Jednak dla mnie-księdza problem istnieje. Bo co mam zrobić, kiedy przychodzi do konfesjonału człowiek z mniej lub bardziej rozchwianą psychiką? Wiem, że on woli opowiedzieć o swoich kłopotach przy konfesjonale, niż zgłaszać się do poradni czy gabinetu terapeuty, i to niekoniecznie dlatego, że porada w konfesjonale jest gratis, a za terapię zwykle trzeba płacić. Wielu ludziom wciąż jeszcze nie mieści się w głowie, że mogłoby się zwrócić o pomoc do psychoterapeuty. Przecież, do licha, są normalni. A poczciwy spowiednik psychoterapeuta amator niekoniecznie od razu musi się zorientować, czy ma do czynienia z chorobą, nerwicą albo inną przypadłością, wymagającą terapii czy wręcz leczenia. Biedak, jeśli się podejmie prowadzenia takiej „duszy”, prędzej czy później odkryje, że cały jego trud na nic: że mimo najlepszej woli nic nie pomógł i niech Bogu dziękuje, jeśli nie zaszkodził.
Przypomniany ostatnio w „Tygodniku” prof. Antoni Kępiński pisał, jakim człowiekiem powinien być ktoś podejmujący pracę w jego fachu. Powinien odznaczać się wiarą w sukces, cierpliwością, powściągliwością, umiejętnością zdobycia zaufania pacjenta, dojrzałą osobowością, odwagą w zwalczeniu choroby do ostatka, powinien posiadać zdolność rozumienia pacjenta i wiele innych tego typu cech, których także się oczekuje od spowiednika. Z tego jednak nie wynika, że dobry spowiednik jest automatycznie dobrym psychoterapeutą. W psychoterapii bowiem – pisał Kępiński – „nie chodzi o to, by chorego oduczyć złych (chorobliwych) form zachowania, a nauczyć prawidłowych (zdrowych)”.
Czytaj także: Krzysztof Story: Terapeutyczny labirynt
Według Profesora chodzi o przywrócenie choremu zdolności do osobowego rozwoju, czyli do realizowania samego siebie. Terapeuta ma być „katalizatorem” procesu samorealizacji. Tymczasem sakrament pojednania zakłada u penitenta zdolność samorealizacji. Spowiednik, jeśli zachodzi potrzeba, ma pomóc w rozróżnieniu grzechu od niegrzechu.

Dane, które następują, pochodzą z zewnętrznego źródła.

(* ===== verification/BerFacts.v ===== *)
(** * Theory of the BER primitives

    Reference definitions for lengths, integers and sub-identifiers
    ([length_octets], [be_signed], [tlv]), the equivalence of the code's encoders
    and decoders with them, the reader invariant, and the round trips of every
    primitive TLV. *)

From S2P Require Import Prelude Oid Ber.

(** [isize::MAX]: no Rust slice is longer. *)
Definition ISIZE_MAX : Z := 9223372036854775807.

(** ** Definite lengths *)

Definition length_octets (n : Z) : bytes := encode_length [] n.

Lemma encode_length_app dest n : encode_length dest n = dest ++ length_octets n.
Proof. unfold length_octets, encode_length. by case_match. Qed.

Lemma length_octets_short n : n <= 127 -> length_octets n = [n].
Proof. intros. unfold length_octets, encode_length. by btrue (n <=? 127). Qed.

(** The long form is the shortest: [k] octets with a non-zero leading one. *)
Lemma length_octets_long n :
  127 < n <= USIZE_MAX ->
  exists k, (1 <= k <= 8)%nat /\ length_octets n = (128 + Z.of_nat k) :: to_be_bytes k n /\
    256 ^ (Z.of_nat k - 1) <= n < 256 ^ Z.of_nat k.
Proof.
  intros [Hlo Hhi]. unfold length_octets, encode_length.
  bfalse (n <=? 127). cbv zeta. rewrite app_nil_l.
  unfold leading_zeros64. bfalse (n =? 0).
  pose proof (Z.log2_spec n ltac:(lia)) as [Hl1 Hl2]. set (l := Z.log2 n) in *.
  assert (Hl : 0 <= l < 64).
  { split; [apply Z.log2_nonneg|]. apply Z.log2_lt_pow2; [lia|]. unfold USIZE_MAX, U64_MAX in Hhi. lia. }
  assert (Hq : (63 - l) / 8 = 7 - l / 8) by (Z.div_mod_to_equations; lia).
  assert (0 <= l / 8 <= 7) by (Z.div_mod_to_equations; lia).
  rewrite Hq. exists (Z.to_nat (1 + l / 8)). unfold get_from. rewrite len_to_be_bytes.
  btrue ((0 <=? 7 - l / 8) && (7 - l / 8 <=? Z.of_nat 8)).
  cbn [expect_or]. rewrite drop_to_be_bytes by lia.
  replace (8 - Z.to_nat (7 - l / 8))%nat with (Z.to_nat (1 + l / 8)) by lia.
  rewrite len_to_be_bytes. split; [lia|]. split; [done|].
  rewrite Z2Nat.id by lia. change 256 with (2 ^ 8). rewrite <-!Z.pow_mul_r by lia.
  assert (8 * (l / 8) <= l < 8 * (l / 8) + 8) by (Z.div_mod_to_equations; lia).
  replace (8 * (1 + l / 8 - 1)) with (8 * (l / 8)) by lia.
  pose proof (Z.pow_le_mono_r 2 (8 * (l / 8)) l ltac:(lia) ltac:(lia)).
  pose proof (Z.pow_le_mono_r 2 (Z.succ l) (8 * (1 + l / 8)) ltac:(lia) ltac:(lia)). lia.
Qed.

Lemma length_octets_len n : 0 <= n <= USIZE_MAX -> 1 <= len (length_octets n) <= 9.
Proof.
  intros Hn. destruct (Z.leb_spec n 127).
  - rewrite length_octets_short by done. zrange.
  - destruct (length_octets_long n) as (k & Hk & -> & _); [lia|].
    rewrite len_cons, len_to_be_bytes. lia.
Qed.

Lemma length_octets_u8 n : 0 <= n <= USIZE_MAX -> Forall is_u8 (length_octets n).
Proof.
  intros Hn. destruct (Z.leb_spec n 127).
  - rewrite length_octets_short by done. repeat constructor; zrange.
  - destruct (length_octets_long n) as (k & Hk & -> & _); [lia|].
    constructor; [zrange|apply to_be_bytes_u8].
Qed.

Lemma accumulate_length_ok bs acc off :
  Forall is_u8 bs -> 0 <= acc -> acc * 256 ^ len bs + from_be_bytes bs <= USIZE_MAX ->
  accumulate_length bs acc off = Ok (acc * 256 ^ len bs + from_be_bytes bs).
Proof.
  intros Hbs. revert acc. induction Hbs as [|b bs Hb Hbs IH]; intros acc Hacc Hmax.
  - simpl. f_equal. unfold from_be_bytes. rewrite len_nil. simpl. lia.
  - rewrite from_be_bytes_cons, len_cons, Z.pow_add_r in * by (try apply len_nonneg; lia).
    change (256 ^ 1) with 256 in *. unfold is_u8 in Hb.
    pose proof (from_be_bytes_bound bs Hbs) as Hf.
    assert (Hp : 0 < 256 ^ len bs) by (apply Z.pow_pos_nonneg; [lia|apply len_nonneg]).
    assert (Hstep : (acc * 256 + b) * 256 ^ len bs <= USIZE_MAX) by lia.
    assert (acc * 256 + b <= USIZE_MAX) by nia.
    simpl. unfold usize_checked_mul, usize_checked_add.
    btrue (acc * 256 <=? USIZE_MAX). simpl.
    btrue (acc * 256 + b <=? USIZE_MAX).
    rewrite IH by lia. f_equal. lia.
Qed.

(** The overflow guard of [read_long_form_length] is unreachable, as its comment
    says: at most eight octets are accumulated. *)
Lemma accumulate_length_no_overflow bs off :
  Forall is_u8 bs -> len bs <= 8 -> accumulate_length bs 0 off = Ok (from_be_bytes bs).
Proof.
  intros Hbs Hl. pose proof (from_be_bytes_bound bs Hbs) as Hf.
  pose proof (Z.pow_le_mono_r 256 (len bs) 8 ltac:(lia) Hl).
  change (256 ^ 8) with 18446744073709551616 in *.
  rewrite accumulate_length_ok; [f_equal; lia|done|lia|zrange].
Qed.

(** ** Readers *)

Definition reader_ok (r : BerReader) : Prop :=
  0 <= position r <= len (input r) /\ len (input r) <= ISIZE_MAX.

(** What the reader has not consumed. *)
Definition rest (r : BerReader) : bytes := drop (Z.to_nat (position r)) (input r).

Lemma rest_split r : reader_ok r -> exists pre, input r = pre ++ rest r /\ len pre = position r.
Proof.
  intros [Hp _]. exists (take (Z.to_nat (position r)) (input r)). unfold rest.
  rewrite take_drop. split; [done|]. unfold len in *. rewrite length_take. lia.
Qed.

Lemma rest_len r : reader_ok r -> len (rest r) = len (input r) - position r.
Proof. intros (pre & E & Hp)%rest_split. rewrite E, len_app. lia. Qed.

Lemma remaining_rest r : reader_ok r -> remaining r = rest r.
Proof.
  intros (pre & E & Hp)%rest_split. unfold remaining. rewrite E.
  by rewrite <-Hp, get_from_app.
Qed.

Lemma reader_is_empty_rest r : reader_ok r -> reader_is_empty r = is_nil (rest r).
Proof.
  intros Hr. pose proof (rest_len r Hr) as Hl. destruct Hr as [Hp _]. unfold reader_is_empty.
  destruct (rest r) as [|x l].
  - rewrite len_nil in Hl. simpl. lia.
  - rewrite len_cons in Hl. pose proof (len_nonneg l). simpl. lia.
Qed.

Lemma rest_advance r a b : reader_ok r -> rest r = a ++ b -> rest (advance r (len a)) = b.
Proof.
  intros Hr E. destruct (rest_split r Hr) as (pre & Ei & Hp). unfold rest, advance. simpl.
  rewrite Ei, E, app_assoc. replace (position r + len a) with (len (pre ++ a)) by (rewrite len_app; lia).
  apply drop_len_app.
Qed.

Lemma reader_ok_advance r a b : reader_ok r -> rest r = a ++ b -> reader_ok (advance r (len a)).
Proof.
  intros Hr E. pose proof (rest_len r Hr) as Hl. rewrite E, len_app in Hl.
  destruct Hr as [Hp Hm]. unfold reader_ok, advance. simpl.
  pose proof (len_nonneg a). pose proof (len_nonneg b). lia.
Qed.

Lemma reader_new_ok b : len b <= ISIZE_MAX -> reader_ok (reader_new b).
Proof. intros. split; [|done]. simpl. pose proof (len_nonneg b). lia. Qed.

Lemma rest_reader_new b : rest (reader_new b) = b.
Proof. done. Qed.

Lemma new_with_offset_ok b o : len b <= ISIZE_MAX -> reader_ok (new_with_offset b o).
Proof. intros. split; [|done]. simpl. pose proof (len_nonneg b). lia. Qed.

Lemma advance_advance r a b : advance (advance r a) b = advance r (a + b).
Proof. unfold advance. simpl. f_equal. lia. Qed.

Lemma get_rest r x l : reader_ok r -> rest r = x :: l -> get (input r) (position r) = Some x.
Proof.
  intros Hr E. pose proof (rest_len r Hr) as Hl. rewrite E, len_cons in Hl.
  pose proof (len_nonneg l). destruct Hr as [Hp _]. unfold get.
  btrue ((0 <=? position r) && (position r <? len (input r))).
  unfold rest in E. by rewrite <-(Nat.add_0_r (Z.to_nat _)), <-lookup_drop, E.
Qed.

Lemma get_rest_Some r x :
  reader_ok r -> get (input r) (position r) = Some x -> exists l, rest r = x :: l.
Proof.
  intros Hr Hg. destruct (rest r) as [|y l] eqn:E.
  - pose proof (rest_len r Hr) as Hl. rewrite E, len_nil in Hl. unfold get in Hg.
    replace (position r <? len (input r)) with false in Hg by lia. by rewrite andb_false_r in Hg.
  - rewrite (get_rest r y l Hr E) in Hg. simplify_eq. eauto.
Qed.

Lemma get_range_rest r a b :
  reader_ok r -> rest r = a ++ b ->
  get_range (input r) (position r) (position r + len a) = Some a.
Proof.
  intros Hr E. destruct (rest_split r Hr) as (pre & Ei & Hp). rewrite Ei, E, <-Hp. apply get_range_app.
Qed.

Lemma get_range_rest_Some r n a :
  reader_ok r -> get_range (input r) (position r) (position r + n) = Some a ->
  exists b, rest r = a ++ b /\ len a = n.
Proof.
  intros Hr (pre & post & Ei & Hp & Hl & _)%get_range_Some. exists post. split; [|lia].
  unfold rest. rewrite Ei, <-Hp. apply drop_len_app.
Qed.

(** ** TLVs *)

(** The octets [write_tlv] appends. *)
Definition tlv (tag : Z) (value : bytes) : bytes := tag :: length_octets (len value) ++ value.

Lemma write_tlv_buffer w tag value : buffer (write_tlv w tag value) = buffer w ++ tlv tag value.
Proof.
  unfold write_tlv, tlv. simpl. rewrite encode_length_app, <-!app_assoc. done.
Qed.

Lemma tlv_len tag value :
  len value <= USIZE_MAX -> 2 + len value <= len (tlv tag value) <= 10 + len value.
Proof.
  intros. unfold tlv. rewrite len_cons, len_app.
  pose proof (length_octets_len (len value) ltac:(pose proof (len_nonneg value); lia)). lia.
Qed.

Jako świadek żalu za grzechy, postanowienia poprawy i gotowości do naprawienia wyrządzonego zła, ma przekazać sakramentalny znak Bożego przebaczenia, czyli – mówiąc potocznie – udzielić rozgrzeszenia.
Sakrament pokuty posiada dłuższą historię niż psychoterapia. Przez stulecia np. trwało przekonanie, że z udzielonej Kościołowi władzy odpuszczania grzechów (J 20, 21-23) grzesznik w zasadzie może skorzystać tylko raz w życiu. Obecna forma spowiedzi wielokrotnej to owoc długiej ewolucji. Św. Augustyn ani nie klękał przy konfesjonale, ani potem jako ksiądz do konfesjonału nie siadał. Nie sądzę zresztą, że ta ewolucja jest zakończona.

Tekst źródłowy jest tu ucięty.